» **Exercise data**:
========

(** * infernyx.database: persisting map/reduce results

    A shallow embedding of [infernyx/database.py]: the keyset resolver
    ([_get_columns]), the stream partitioner ([_build_datafiles]), the cloud
    stager ([_upload_s3]), the bulk loader ([_insert_datafiles]), the two
    pipelines ([insert_postgres], [insert_redshift]) and the denylist reader
    ([get_blacklist_ips]).

    Python values are modelled by the inductive [pyval], dictionaries by
    stdpp's [gmap], exceptions by a result type, and the file system, the
    database, the object store and the log by an explicit [world] threaded
    through a small state-and-exception monad.  What the module obtains from
    other libraries (temporary names, JSON encoding, SQL execution, uploads,
    instance metadata) is collected in the record [env]. *)

From Stdlib Require Import ZArith Lia.
From stdpp Require Import base option list gmap sets strings stringmap pretty.

Set Default Proof Using "Type".

(** ** Python values and exceptions *)

(** The values that occur in keys and value tuples of the job's output. *)
Inductive pyval :=
| PNone
| PInt (z : Z)
| PStr (s : string).

#[global] Instance pyval_eq_dec : EqDecision pyval.
Proof. solve_decision. Defined.

Definition pyval_enc (v : pyval) : unit + (Z + string) :=
  match v with
  | PNone => inl ()
  | PInt z => inr (inl z)
  | PStr s => inr (inr s)
  end.

Definition pyval_dec (x : unit + (Z + string)) : pyval :=
  match x with
  | inl _ => PNone
  | inr (inl z) => PInt z
  | inr (inr s) => PStr s
  end.

#[global] Instance pyval_countable : Countable pyval.
Proof. by apply (inj_countable' pyval_enc pyval_dec); intros []. Defined.

(** Python truth value of an optional string: [None] and [''] are false. *)
Definition truthy (v : option string) : bool :=
  match v with
  | Some s => negb (String.eqb s EmptyString)
  | None => false
  end.

Inductive exn_class :=
| KeyError
| IndexError
| TypeError
| AttributeError
| IOError
| OSError
| DatabaseError
| S3ResponseError.

Record exn := Exn { exn_cls : exn_class; exn_message : string }.

#[global] Instance exn_class_eq_dec : EqDecision exn_class.
Proof. solve_decision. Defined.

#[global] Instance exn_eq_dec : EqDecision exn.
Proof. solve_decision. Defined.

Inductive result (A : Type) :=
| Ok (a : A)
| Raise (e : exn).

Arguments Ok {A} a.
Arguments Raise {A} e.

(** ** Keyset definitions and [DataFile] *)

(** [column_mappings] is [None] when the key is absent from the keyset (or
    bound to [None]); a mapped value is [None] or a string. *)
Record keyset := Keyset {
  table : string;
  key_parts : list string;
  value_parts : list string;
  column_mappings : option (gmap string (option string))
}.

(** The named tuple [DataFile(tempfile, s3, tablename, columns)]; [s3] is a
    pair whose components may be [None]. *)
Record DataFile := mkDataFile {
  tempfile : string;
  s3 : option string * option string;
  tablename : string;
  columns : string
}.

#[global] Instance DataFile_eq_dec : EqDecision DataFile.
Proof. solve_decision. Defined.

(** ** Keyset resolver *)

Module Columns.

(** One of the two [for] loops of [_get_columns]: a part with a mapping is
    renamed when the mapped value is true and left out otherwise; a part
    without a mapping is appended as it is. *)
Fixpoint mapped_parts (cm : gmap string (option string)) (parts : list string)
  : list string :=
  match parts with
  | [] => []
  | p :: ps =>
      match cm !! p with
      | Some v =>
          if truthy v then default p v :: mapped_parts cm ps
          else mapped_parts cm ps
      | None => p :: mapped_parts cm ps
      end
  end.

(** [keyset.get('column_mappings', None)] as a condition: an absent, [None]
    or empty dictionary is false. *)
Definition mappings_given (ks : keyset) : option (gmap string (option string)) :=
  match column_mappings ks with
  | Some cm => if decide (cm = ∅) then None else Some cm
  | None => None
  end.

Definition _get_columns (ks : keyset) : list string :=
  let '(key_columns, value_columns) :=
    match mappings_given ks with
    | Some cm => (mapped_parts cm (key_parts ks), mapped_parts cm (value_parts ks))
    | None => (key_parts ks, value_parts ks)
    end in
  drop 1 key_columns ++ value_columns.

(** The resolver as the design text words it: the partition discriminator
    is skipped first, then each remaining key part and each value part is
    renamed, dropped or kept. *)
Definition resolve_name (ks : keyset) (p : string) : list string :=
  match column_mappings ks with
  | Some cm =>
      match cm !! p with
      | Some v => if truthy v then [default p v] else []
      | None => [p]
      end
  | None => [p]
  end.

Definition spec_columns (ks : keyset) : list string :=
  (drop 1 (key_parts ks) ≫= resolve_name ks) ++ (value_parts ks ≫= resolve_name ks).

(** The discriminator is suppressed: it is mapped to a false value by a
    mapping dictionary that is in force. *)
Definition discriminator_suppressed (ks : keyset) : bool :=
  match mappings_given ks, key_parts ks with
  | Some cm, d :: _ =>
      match cm !! d with
      | Some v => negb (truthy v)
      | None => false
      end
  | _, _ => false
  end.

End Columns.

(** ** The world the module acts on *)

Inductive severity := INFO | ERROR.

(** What the module does to its surroundings, in the order it does it. *)
Inductive event :=
| EvLog (sev : severity) (jid msg : string)
| EvOpen (path : string)
| EvChmod (path : string)
| EvWrite (path line : string)
| EvClose (path : string)
| EvUnlink (path : string)
| EvPut (bucket : option string) (key : string)
| EvConnect
| EvExecute (command : string)
| EvCommit
| EvRollback
| EvCursorClose
| EvConnectionClose.

#[global] Instance severity_eq_dec : EqDecision severity.
Proof. solve_decision. Defined.

#[global] Instance event_eq_dec : EqDecision event.
Proof. solve_decision. Defined.

(** A row of a [DictCursor] is a dictionary from column names to values, the
    contents of the database a dictionary from table names to rows, and the
    local files a dictionary from paths to the lines written (what the gzip
    stream decompresses to). *)

(** - [fs]: the local file system;
    - [db]: the committed contents of the database;
    - [session]: [Some t] while a connection is open, [t] being the contents
      as its transaction sees them;
    - [bucket_store]: the objects of the object store, by bucket and key;
    - [trace]: the events so far, oldest first. *)
Record world := World {
  fs : gmap string (list string);
  db : gmap string (list (gmap string pyval));
  session : option (gmap string (list (gmap string pyval)));
  bucket_store : gmap (option string * string) (list string);
  trace : list event
}.

Record conn_params := ConnParams {
  host : string;
  port : option Z;
  database : option string;
  user : string;
  password : option string
}.

(** The job's [params] object: the keyset registry, and the attribute
    [clean_db_files] when the object has it. *)
Record params := Params {
  keysets : gmap pyval keyset;
  clean_db_files : option bool
}.

(** What the module takes from other libraries.
    - [mktemp files prefix]: [tempfile.mktemp(prefix=prefix, dir='/tmp')]
      when [files] exist;
    - [dumps]: [ujson.dumps] of a dictionary;
    - [connect]: [Some e] when [psycopg2.connect] raises [e];
    - [execute command files objects view]: what [cursor.execute] does to
      the transaction's view of the database, given the local files and the
      stored objects a statement may read, and the rows the cursor then
      yields (reading one may raise);
    - [str_exc], [format_exc]: [str(e)] and [traceback.format_exc];
    - [compute_md5]: the checksum of a file's contents;
    - [s3_put bucket key content md5]: [Some e] when connecting to the store
      or [set_contents_from_filename] raises [e];
    - [instance_credentials]: access key, secret key and token of the first
      credential set of the instance metadata, or the error of the lookup. *)
Record env := Env {
  mktemp : gmap string (list string) → string → string;
  dumps : gmap string pyval → string;
  connect : conn_params → option exn;
  execute : string → gmap string (list string) → gmap (option string * string) (list string) →
            gmap string (list (gmap string pyval)) →
            result (gmap string (list (gmap string pyval)) * list (result (gmap string pyval)));
  str_exc : exn → string;
  format_exc : exn → string;
  compute_md5 : list string → string;
  s3_put : option string → string → list string → string → option exn;
  instance_credentials : result (string * string * string)
}.
(** * HABApp home-assistant connection: embedding and verified properties

    A shallow embedding of
      - [HABApp/homeassistant/connection_handler/http_connection.py]
      - [HABApp/homeassistant/map_events.py]
      - [HABApp/homeassistant/connection_logic/connection.py]
      - [HABApp/homeassistant/connection_handler/func_sync.py] ([create_item])
    The module-level globals of the Python code become the fields of one
    [State] record that is threaded through a state-and-exception monad;
    everything the code does to the outside (log records, HTTP requests,
    task scheduling and cancellation, callbacks, event-bus posts) is
    appended, in program order, to the [trace] field.  A coroutine is run
    from its first statement to its last: what each of its [await]s yields
    (a response, an exception, the frames of the event stream) is an
    argument of the function that models it. *)

From stdpp Require Import base strings gmap list pretty.
From Stdlib Require Import ZArith Ascii.

Local Open Scope Z_scope.

(** ** Python values *)

(** Decoded JSON documents.  An object keeps its members in an association
    list; [json_lookup] returns the first binding of a key. *)
#[warnings="-register-all"]
Inductive json : Type :=
| JNull
| JBool (b : bool)
| JNum (z : Z)
| JStr (s : string)
| JList (l : list json)
| JObj (members : list (string * json)).

Fixpoint json_lookup (key : string) (members : list (string * json)) : option json :=
  match members with
  | [] => None
  | (k, v) :: rest => if String.eqb k key then Some v else json_lookup key rest
  end.

(** ** Exceptions *)

(** What a [ValueError] raised by the modelled code is about. *)
Inductive value_error : Type :=
| UnknownEvent (event_type : string) (in_dict : json)
    (* ValueError(f'Unknown Event: {event_type:s} for {_in_dict}') *)
| JSONDecodeError (doc : string)
    (* the decoder rejected a malformed text *)
| FormatError.
    (* format code 's' applied to a non-string *)

Inductive exn : Type :=
(* HABApp.homeassistant.errors *)
| HomeassistantConnectionNotSetUpError
| HomeassistantNotReadyYet
| HomeassistantDisconnectedError
| ExpectedSuccessFromHomeassistant
(* HABApp.core.Items *)
| ItemNotFoundException (name : string)
(* builtins *)
| ValueError (what : value_error)
| TypeError
| KeyError (key : string)
| AttributeError
| AssertionError
(* asyncio; a BaseException, not an Exception *)
| CancelledError
(* aiohttp *)
| ClientPayloadError
| ClientConnectorError
| ClientOSError
(* builtins, raised by aiohttp_sse_client *)
| ConnectionRefusedError
| ConnectionError
| ConnectionAbortedError
(* any other subclass of Exception *)
| OtherException (cls : string).
(** ** Pairs *)

Lemma Join_app (l1 l2 : list string) (sep : string) :
  l1 <> [] -> l2 <> [] ->
  strings.Join (l1 ++ l2) sep
  = strings.Join l1 sep +:+ sep +:+ strings.Join l2 sep.
Proof.
  intros H1 H2. induction l1 as [|x [|y l1] IH]; [done | |].
  - simpl app. by rewrite Join_cons.
  - change ((x :: y :: l1) ++ l2) with (x :: ((y :: l1) ++ l2)).
    rewrite Join_cons by done. rewrite IH by done.
    rewrite (Join_cons x (y :: l1)) by done. by rewrite !append_assoc.
Qed.

(** X10. [formatKeysAndValues] renders position by position: the text of two
    runs of values put together is the text of the first, a single space,
    and the text of the second; an empty run adds nothing, not even the
    space. *)
Theorem formatKeysAndValues_app (kvs1 kvs2 : list value) :
  formatKeysAndValues (kvs1 ++ kvs2)
  = if decide (kvs1 = []) then formatKeysAndValues kvs2
    else if decide (kvs2 = []) then formatKeysAndValues kvs1
    else formatKeysAndValues kvs1 +:+ " " +:+ formatKeysAndValues kvs2.
Proof.
  destruct (decide (kvs1 = [])) as [-> | H1]; [done |].
  destruct (decide (kvs2 = [])) as [-> | H2]; [by rewrite app_nil_r |].
  rewrite !formatKeysAndValues_tokens, fmap_app.
  apply Join_app; by (intros ?%fmap_nil_inv).
Qed.

(** ** Logging reads, and writes only to klog *)

(** X11. [Info] and [Error] on a live logger change no logger and no array;
    each adds one call to klog's output.  So an [Info] followed by an
    [Error] leaves the two calls in that order, both at the logger's depth
    and both rendered from the same prefixes. *)
Theorem Info_then_Error (w : world) (p : nat) (l : log) m1 k1 err m2 k2 :
  logs w !! p = Some l ->
  exists w',
    (_ ← Info (LogRef p) m1 k1; Error (LogRef p) err m2 k2) w = Some (tt, w') /\
    logs w' = logs w /\ arrays w' = arrays w /\
    out w' = out w ++
      [InfoDepth (depth l) (formatMsg_body (elems w (prefixes l)) m1 k1);
       ErrorDepth (depth l)
         (formatMsg_body (elems w (prefixes l)) m2 (iface err :: k2))].
Proof.
  intros Hp. simpl.
  pose proof (log_Info_run w p l m1 k1 Hp) as HI.
  set (w1 := World (logs w) (arrays w) (out w ++ [InfoDepth (depth l)
               (formatMsg_body (elems w (prefixes l)) m1 k1)])) in *.
  assert (logs w1 !! p = Some l) as Hp1 by exact Hp.
  eexists. rewrite (bind_run _ _ _ _ _ HI).
  rewrite (log_Error_run w1 p l err m2 k2 Hp1).
  split; [done |]. simpl. split; [done |]. split; [done |].
  by rewrite <- app_assoc.
Qed.

End Log.

(** * Concrete runs *)

Lemma demo_world_wf : wf demo_world.
Proof.
  intros p l Hp. destruct p as [|[|p]]; simpl in Hp; [| | done].
  - injection Hp as <-. apply empty_slice_ok.
  - injection Hp as <-. split; simpl; [lia |]. right. by exists ["a"].
Qed.
(** C1 as stated fails: a reasoning call that raises an exception without a
    message (a timeout raised as [TimeoutError()], whose [str] is empty)
    gives a result whose error is the empty string. *)
Lemma failure_without_message_has_empty_error :
  ~ (forall (self : ComplianceAnalyzer) (issuer_name form_c_text : str)
            (w : world) (e : exn),
        reply w (call_of self issuer_name form_c_text) = Raise e ->
        exists result message,
          fst (analyze_form_c self issuer_name form_c_text w) = Return result
          /\ dict_get result (py "success") = Some (VBool false)
          /\ dict_get result (py "error") = Some (VStr message)
          /\ message <> []).
Proof.
  intro Hclaim.
  destruct (Hclaim an_analyzer (py "Acme Corp") (py "valid text")
              (failing_world (Exception [])) (Exception []))
    as [result [message [Hret [_ [Herror Hne]]]]].
  - apply reply_failing_world.
  - rewrite analyze_form_c_run, reply_failing_world in Hret.
    simpl fst in Hret. injection Hret as <-.
    change (Some (VStr []) = Some (VStr message)) in Herror.
    injection Herror as <-. now apply Hne.
Qed.

(** ** Inputs are not validated *)

(** C2, as the code has it: no pair of issuer name and document text is
    rejected. For every pair, empty ones included, composing the prompt
    returns, and the analysis makes exactly one call to the reasoning
    service, with that prompt. *)
Theorem analyze_form_c_always_calls (self : ComplianceAnalyzer)
  (issuer_name form_c_text : str) (w : world) :
  prepare_prompt issuer_name form_c_text
  = Return (genai.call_prompt (call_of self issuer_name form_c_text))
  /\ gemini_calls (snd (analyze_form_c self issuer_name form_c_text w))
     = gemini_calls w ++ [call_of self issuer_name form_c_text].
Proof.
  split.
  - apply prepare_prompt_returns.
  - rewrite analyze_form_c_run. reflexivity.
Qed.

(** C2 as stated fails: with an empty issuer name and an empty document
    text, composing the prompt raises nothing and the reasoning service is
    called once. *)
Lemma empty_input_reaches_the_service :
  (forall e, prepare_prompt [] [] <> Raise e)
  /\ length (gemini_calls
               (snd (analyze_form_c an_analyzer [] []
                       (answering_world (py "NO ISSUES FOUND")))))
     = 1%nat.
Proof.
  split.
  - intros e He. rewrite prepare_prompt_returns in He. discriminate He.
  - rewrite analyze_form_c_run. reflexivity.
Qed.

(** ** The keys of the two results *)

(** C9: an analysis returns a dictionary in either case. When the reasoning
    call gives a text, the keys are success, issuer_name, raw_analysis,
    structured_analysis, model_used and error, and model_used is the model
    name; when it fails, the keys are the same without model_used, which
    the result does not hold at all, although the response model
    [AnalysisResponse] lists it. *)
Theorem analyze_form_c_key_sets (self : ComplianceAnalyzer)
  (issuer_name form_c_text : str) (w : world) :
  exists result,
    fst (analyze_form_c self issuer_name form_c_text w) = Return result
    /\ match reply w (call_of self issuer_name form_c_text) with
       | Return _ =>
         dict_get result (py "success") = Some (VBool true)
         /\ keys result = success_keys
         /\ dict_get result (py "model_used")
            = Some (VStr (py "gemini-2.0-flash-exp"))
       | Raise _ =>
         dict_get result (py "success") = Some (VBool false)
         /\ keys result = failure_keys
         /\ dict_get result (py "model_used") = None
         /\ ~ In (py "model_used") (keys result)
       end
    /\ In (py "model_used") success_keys
    /\ ~ In (py "model_used") failure_keys
    /\ In (py "model_used") main.AnalysisResponse.
Proof.
  assert (Hout : ~ In (py "model_used") failure_keys).
  { intro Hin. vm_compute in Hin.
    repeat (destruct Hin as [Hin|Hin]; [discriminate Hin|]). exact Hin. }
  rewrite analyze_form_c_run.
  destruct (reply w (call_of self issuer_name form_c_text)) as [analysis_text|e];
    simpl fst; eexists; (split; [reflexivity|]).
  - split; [repeat split; reflexivity|].
    split; [vm_compute; tauto|]. split; [exact Hout|vm_compute; tauto].
  - split; [repeat split; try reflexivity; exact Hout|].
    split; [vm_compute; tauto|]. split; [exact Hout|vm_compute; tauto].
Qed.

(** ** The document text in the prompt *)

Lemma slice_to_length (stop : N) (s : str) :
  N.of_nat (length (slice_to stop s)) = N.min stop (N.of_nat (length s)).
Proof.
  unfold slice_to. rewrite length_firstn. lia.
Qed.

Lemma slice_to_short (stop : N) (s : str) :
  (N.of_nat (length s) <= stop)%N -> slice_to stop s = s.
Proof.
  intro Hle. unfold slice_to. apply firstn_all2. lia.
Qed.

(** C3: the prompt holds, between the issuer's name and the closing
    instruction, the document text cut to its first 100,000 characters. For
    a text longer than that the embedded text is that prefix and has
    exactly 100,000 characters; a text of at most 100,000 characters is
    embedded unchanged. *)
Theorem prepare_prompt_truncates (issuer_name form_c_text : str) :
  exists embedded,
    prepare_prompt issuer_name form_c_text
    = Return (prompt_head ++ issuer_name ++ nl ++ nl
              ++ embedded ++ prompt_tail)
    /\ embedded = firstn (N.to_nat 100000) form_c_text
    /\ ((100000 < N.of_nat (length form_c_text))%N ->
        N.of_nat (length embedded) = 100000%N
        /\ form_c_text = embedded ++ skipn (N.to_nat 100000) form_c_text)
    /\ ((N.of_nat (length form_c_text) <= 100000)%N ->
        embedded = form_c_text).
Proof.
  exists (slice_to 100000 form_c_text).
  split; [apply prepare_prompt_returns|].
  split; [reflexivity|].
  split.
  - intro Hlong. split.
    + rewrite slice_to_length. lia.
    + unfold slice_to. symmetry.
      exact (firstn_skipn (N.to_nat 100000) form_c_text).
  - apply slice_to_short.
Qed.

Lemma prepare_prompt_truncates_long_text :
  exists embedded,
    prepare_prompt acme_issuer long_text
    = Return (prompt_head ++ acme_issuer ++ nl ++ nl
              ++ embedded ++ prompt_tail)
    /\ N.of_nat (length embedded) = 100000%N.
Proof.
  destruct (prepare_prompt_truncates acme_issuer long_text)
    as [embedded [Hprompt [_ [Hlong _]]]].
  exists embedded. split; [exact Hprompt|].
  apply Hlong. vm_compute. reflexivity.
Defined.
Lemma ReassignReviewer_succeeds_witness :
  let w := engine.replay
             [engine.CreateOrUpdateTeam "backend"
                [service.mkTeamMember "A" "alice" true;
                 service.mkTeamMember "B" "bob" true;
                 service.mkTeamMember "C" "carol" true;
                 service.mkTeamMember "D" "dave" true];
              engine.CreatePR "pr1" "fix" "A"]
             (engine.fresh 0) in
  exists r newID w',
    service.ReassignReviewer Background "pr1" "D" w = (Ok (r, newID), w').
Proof.
  intros w.
  destruct (ReassignReviewer_succeeds w "pr1" "D"
              (store.mkPullRequest "pr1" "fix" "A" store.PRStatusOpen
                                   1006%Z None)
              (store.mkUser "D" "dave" true "backend" 1004%Z))
    as (r & newID & w' & E & _).
  - vm_compute. reflexivity.
  - apply reachable_columns. apply reachable_replay.
    apply engine.reachable_empty. reflexivity.
  - vm_compute. reflexivity.
  - reflexivity.
  - vm_compute. reflexivity.
  - vm_compute. reflexivity.
  - vm_compute. discriminate.
  - exists r, newID, w'. exact E.
Defined.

========

» **Your assignment**: Where the word "adds" shows up in a line of the listing, return that line.

» **Answer for this exercise**:
    and the text of the second; an empty run adds nothing, not even the
    each adds one call to klog's output.  So an [Info] followed by an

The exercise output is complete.